Diese Konferenz war ein weiteres Beispiel für das oben beschriebene Paradox: Alle waren wütend, aber aus entgegengesetzten Gründen. Den einen gingen die Beschlüsse viel zu wenig weit. Den anderen gingen sie viel zu weit. Zusammenfassend muss man festhalten: Die Resultate aus Baku waren gar nicht so schlecht, gemessen an der derzeitigen geopolitischen Weltlage. Immerhin haben 194 Länder plus die EU gemeinsam signifikante finanzielle Mittel für die Bekämpfung des Klimawandels beschlossen, sowie den Weg geebnet für internationale Zusammenarbeit. Wo sonst finden Sie noch solch eine globale Einigkeit? In diesem Sinn ist es eine Katastrophe, dass die USA als führende Wirtschaftsmacht nun aus dem Pariser Klimaschutzabkommen wieder austreten wollen. Dies sendet ein verheerendes Zeichen an viele andere Länder.

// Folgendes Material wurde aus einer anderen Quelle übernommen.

(** ** The test tone against the mix *)

(** C1 (what the code does).  Whatever the bank and the voices, the word
    that [generate_sample] returns is the test tone: both halves are the
    entry of the tone table that [index1] selects.  It is not the word that
    the statement left in a comment would build from the two accumulators:
    for every tone table there is a bank on which the first frame of the
    program returns something else. *)
Theorem C1_emitted_word_is_the_test_tone (tone : Z -> Z) :
  (forall kick clap snare hihat perc st,
     emitted kick clap snare hihat perc tone st =
       smpl_d1 (tone (tone_index st)) (tone (tone_index st))) /\
  exists kick clap snare hihat perc,
    emitted kick clap snare hihat perc tone (main_timing program_start) <>
    mixed_word (frame_output kick clap snare hihat perc
                  (main_timing program_start)).
Proof.
  split; [intros; apply emitted_eq|].
  destruct (decide (smpl_d1 (tone 0) (tone 0) = 0)) as [H0|H0].
  - exists example_kick, example_clap, example_snare, example_hihat,
      example_perc.
    rewrite emitted_eq.
    change (tone_index (main_timing program_start)) with 0. rewrite H0.
    vm_compute. discriminate.
  - exists [0; 0], [0; 0], [0; 0], [0; 0], [0; 0].
    rewrite emitted_eq.
    change (tone_index (main_timing program_start)) with 0.
    replace (mixed_word _) with 0 by (vm_compute; reflexivity).
    exact H0.
Qed.

(** ** The program on the example bank *)

Example SAMPLE_RATE_value : SAMPLE_RATE = 44138.
Proof. vm_compute. reflexivity. Qed.

(** [bars] has one entry for each bar of the loop, and every entry
    designates one of the three patterns. *)
Example arrangement_length : Z.of_nat (length bars) = LOOP_BARS.
Proof. reflexivity. Qed.

Example arrangement_patterns :
  Forall (fun k => is_Some (mjoin (patterns !! Z.to_nat k))) bars.
Proof. repeat constructor; by eexists. Qed.

(** The first frame: the kick and the percussion are triggered (row 0 and
    row 4 of [pattern0] start with ['1']), the other voices are read at
    index 0.  Left: 192*9000*16 - 40*40*16 + 80*7*18; right:
    192*9000*16 - 40*40*16 + 80*7*14. *)
Example first_frame_amplitudes :
  frame_amplitudes example_kick example_clap example_snare example_hihat
    example_perc (main_timing program_start) = [9000; 120; -40; 7; 0; 0].
Proof. vm_compute. reflexivity. Qed.
(** * Choreograph: the clock of a timeline item and the Output/Motion link

    A shallow embedding of [src/choreograph/TimelineItem.cpp] and of the
    connection protocol exercised by [tests/Choreograph_test.cpp].

    - [TimeOps] is the arithmetic of the [Time] typedef.  The typedef lives
      in [TimelineItem.h]; the development is parametric in it and offers
      two instances: IEEE single precision ([binary32], what the [0.0f]
      literals of the source indicate) and exact rationals ([exact]).
    - Section [Item] embeds [step], [jumpTo], [isFinished], [resetTime].
    - Section [Link] models outputs and motions as a store of objects
      addressed by identifiers, with the back-references of both sides.
    - The test cases are replayed on that store, on rationals. *)

From Stdlib Require Import ZArith QArith Qcanon Qround Lia.
From Stdlib Require Import Floats.SpecFloat.
From stdpp Require Import base option list gmap.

Sie haben die Überlagerung der Themen Nachhaltigkeit und Klimawandel durch die Geopolitik angesprochen. US-Präsident Trump hat den Klimawandel wiederholt als Schwindel bezeichnet. Die USA treten aus dem Pariser Klimaschutzabkommen aus, die Regierung behindert wichtige Arbeiten in der internationalen Klimaforschung. Vor lauter Getöse, Kriegen, Aufrüstung und Chaos rückt das sich verändernde Klima immer mehr in den Hintergrund der Politik und auch der Bevölkerung. Wie schätzen Sie die aktuelle Lage ein?
Es gibt Tage, an denen es tatsächlich schwer fällt, optimistisch zu bleiben. Immer stärker zeigt sich eine dunkle Wahrheit, welche vom israelischen Historiker Yuval Noah Harari bereits vor Jahren beschrieben worden ist: Wer über genügend Geld und Macht verfügt, der wird unter den Konsequenzen von globalen Krisen wie des Klimawandels viel weniger zu leiden haben als die grosse Masse der Armen und Machtlosen. Entsprechend wenig Interesse besteht in einigen dieser Kreise, das Thema wirklich ernst zu nehmen. Ganz anders war dies noch beim Thema Covid-19, wo das Virus jeden betroffen hat, egal ob reich oder arm. Doch dies führt uns zurück zu Terra Impact Ventures: Aufgeben und Klagen ist schlicht keine Option. Denn immer wieder ergeben sich Möglichkeiten, überall stehen schlaue Gründer*Innen in den Startlöchern, die ihre Chance packen. Ich arbeite als Innovation Council bei InnoSuisse für die Schweizer Regierung. Ich bin ständig von Neuem überrascht und erfreut, welche hohe Innovationskraft wir gerade in der Schweiz nach wie vor haben. Von Rorschach bis Genf arbeiten KMUs, Startups, Universitäten jeden Tag an nachhaltigen Lösungen. Wenn man kurz vor dem Verzweifeln steht, lohnt sich ein Blick auf die InnoSuisse Website!